Aug 262017
 

No. The title is just click-bait (which won’t accomplish much).

AMD Ryzen was interesting because it restored AMD’s competitiveness as compared to Intel for the non-enthusiast processor for desktops and laptops. Whereas AMD’s Epyc was interesting because it restored AMD’s competitiveness in the data centre. Both are good things because Intel has been rather slow at improving their processor over the last few years – enough that people are taking a serious look at a non-compatible architecture (the ARM which is found in your smartphone) in the data centre.

Threadripper itself is of interest to a relatively small number of people – those after a workstation-class processor to handle highly threaded workloads. A market that was previous catered to by the Xeon processor, so although Threadripper looks expensive, it is in fact pretty cheap in comparison to Xeon processors. So ‘scientific’ workstations should become cheaper.

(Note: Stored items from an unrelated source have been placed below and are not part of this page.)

(** The update to [s'], with the state it leaves as a fact of the answer. *)
Lemma update_to {A} w0 p F s s' st (k : Saga.t -> sdb W A) (Q : A -> world W -> Prop) :
  s'.(Saga.PaymentID) = s.(Saga.PaymentID) -> s'.(Saga.State) = st ->
  (s.(Saga.State) = st \/ inner_move s.(Saga.State) st) -> (forall r, F r -> state_ok p st r) ->
  (forall u, u.(Saga.PaymentID) = p -> u.(Saga.State) = st ->
     triple (at_saga w0 p F u) (k u) Q (good w0 p)) ->
  triple (at_saga w0 p F s) (let! u := Update s' in k u) Q (good w0 p).
Proof.
  intros Hp Hst Hm Hok Hk. eapply triple_bind.
  - apply (triple_update w0 p F s); [done | by rewrite Hst | by rewrite Hst].
  - intros u. apply (triple_pure (u.(Saga.PaymentID) = p /\ u.(Saga.State) = st)).
    + intros w [(_ & _ & ? & _) ?]. by rewrite <- Hst.
    + intros [Hu1 Hu2]. eapply triple_conseq; [by apply Hk | by intros w [? _] | done | done].
Qed.

(** From COMPENSATING_LEDGER, or from COMPENSATING_WALLET, to FAILED. *)
Lemma refund_from w0 p F s s' trace reason (k : Saga.t -> sdb W unit) :
  s.(Saga.PaymentID) = p -> s.(Saga.State) = StateCompensatingWallet ->
  (forall now, (s' now).(Saga.PaymentID) = p /\ (s' now).(Saga.State) = StateFailed) ->
  (forall u, keeps_at w0 p nothing u (k u)) ->
  keeps_at w0 p F s (call (remote_CompensateDebit (compensate_request s trace reason)) ;!
                     let! now := Now in let! u := Update (s' now) in k u).
Proof.
  intros Hp Hst Hs' Hk. eapply triple_bind; [by apply compensate_call |]. intros [].
  eapply triple_bind; [apply triple_now_at |]. intros now. destruct (Hs' now) as [Hp' Hst'].
  eapply update_to; [congruence | done | rewrite Hst; right; by constructor | by apply nothing_ok |].
  intros u _ _. apply Hk.
Qed.

Lemma failed_keeps w0 e : keeps w0 e.(PaymentFailed.PaymentID) (HandlePaymentFailed ctx e).
Proof.
  unfold HandlePaymentFailed. set (p := PaymentFailed.PaymentID e).
  eapply triple_bind; [apply triple_get |]. intros s. apply keeps_at_pid. intros Hp.
  destruct (String.eqb_spec (Saga.State s) StateFailed) as [Hf | Hf];
    [apply (keeps_audit_at w0 p nothing s (failed_audit e s _ _)) |].
  destruct (String.eqb_spec (Saga.State s) StateCompleted) as [Hc | Hc];
    [apply (keeps_audit_at w0 p nothing s (failed_audit e s _ _)) |].
  destruct (String.eqb_spec (Saga.State s) StateFraudReview) as [Hr | Hr]; [by apply keeps_defer_failed |].
  eapply triple_bind; [apply triple_now_at |]. intros now.
  eapply update_to; [done | done | right; by apply move_failed | by apply nothing_ok |]. intros u1 Hp1 Hs1.
  eapply triple_bind; [by apply cancel_call |]. intros [].
  eapply update_to; [done | done | rewrite Hs1; right; by constructor | |].
  { intros r Hcan. by split; [| intros [? | ?]]. }
  intros u2 Hp2 Hs2. eapply triple_bind; [by apply compensate_call |]. intros [].
  eapply update_to; [done | done | rewrite Hs2; right; by constructor | by apply nothing_ok |]. intros u3 Hp3 Hs3.
  eapply triple_conseq; [apply keeps_publish_failed | done | intros [] w; apply at_saga_good | done].
Qed.

Lemma flagged_keeps w0 e : keeps w0 e.(FraudFlagged.PaymentID) (HandleFraudFlagged ctx e).
Proof.
  unfold HandleFraudFlagged. set (p := FraudFlagged.PaymentID e).
  eapply triple_bind; [apply (triple_lift _ _ (fun _ => good w0 p)); auto |]. intros [].
  eapply triple_bind; [eapply (triple_attempt _ _ _ _ (good w0 p)), triple_get |]. intros [s | er].
  2: { case_match; [| by apply triple_throw].
       eapply triple_bind; [apply triple_now; intros w; by apply good_same_core |]. intros now. apply triple_audit. }
  apply keeps_at_pid. intros Hp. eapply triple_bind; [apply triple_now_at |]. intros now. cbv zeta.
  cbn [Saga.State Saga.with_FraudFlaggedAt Saga.with_FraudReason Saga.with_FraudRiskScore Saga.with_FraudAction
       Saga.with_FraudSessionID].
  destruct (String.eqb_spec (Saga.State s) StatePaymentProcessing) as [Hpp | Hpp].
  - eapply triple_bind.
    + apply (triple_update_outbox w0 p nothing s);
        [by repeat constructor | done | rewrite Hpp; right; by constructor | by apply nothing_ok].
    + intros u. apply triple_ret. by intros w [Hat _]; apply Hat.
  - apply (triple_conseq _ (at_saga w0 p (state_ok p s.(Saga.State)) s) _ (fun _ => good w0 p) _ (good w0 p));
      [| apply at_saga_state | done | done].
    eapply triple_bind.
    + apply (triple_update_audit w0 p (state_ok p s.(Saga.State)) s); [done | by left | done].
    + intros u. apply triple_ret. by intros w [Hat _]; apply Hat.
Qed.

(** ** Starting and advancing *)

Abbreviation advances_at w0 p s prog :=
  (triple (at_saga w0 p nothing s) prog (fun u w => at_saga w0 p nothing u w) (good w0 p)).

Lemma unverified_keeps w0 p s :
  s.(Saga.PaymentID) = p -> s.(Saga.State) = StateStarted ->
  advances_at w0 p s (failUnverified s).
Proof.
  intros Hp Hst. unfold failUnverified. eapply triple_bind; [apply triple_now_at |]. intros now.
  eapply update_to; [done | done | rewrite Hst; right; by constructor | by apply nothing_ok |].
  intros u _ _. apply triple_throw. intros w. apply at_saga_good.
Qed.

And the significant advantage they have with I/O (64 PCIe lanes as opposed to a maximum of 44 for the X299 platform would be useful for certain jobs. Such as medium-sized storage servers with lots of NVMe caching, or graphics-heavy display servers (room sized virtual reality?).

But for gamers? Not so much. Almost no games use lots of threads (although it would be useful to change this), so the main use the extra power of Threadripper will only get used by other things that gamers do. Perhaps game streaming and/or using the unused power to run virtualised storage servers.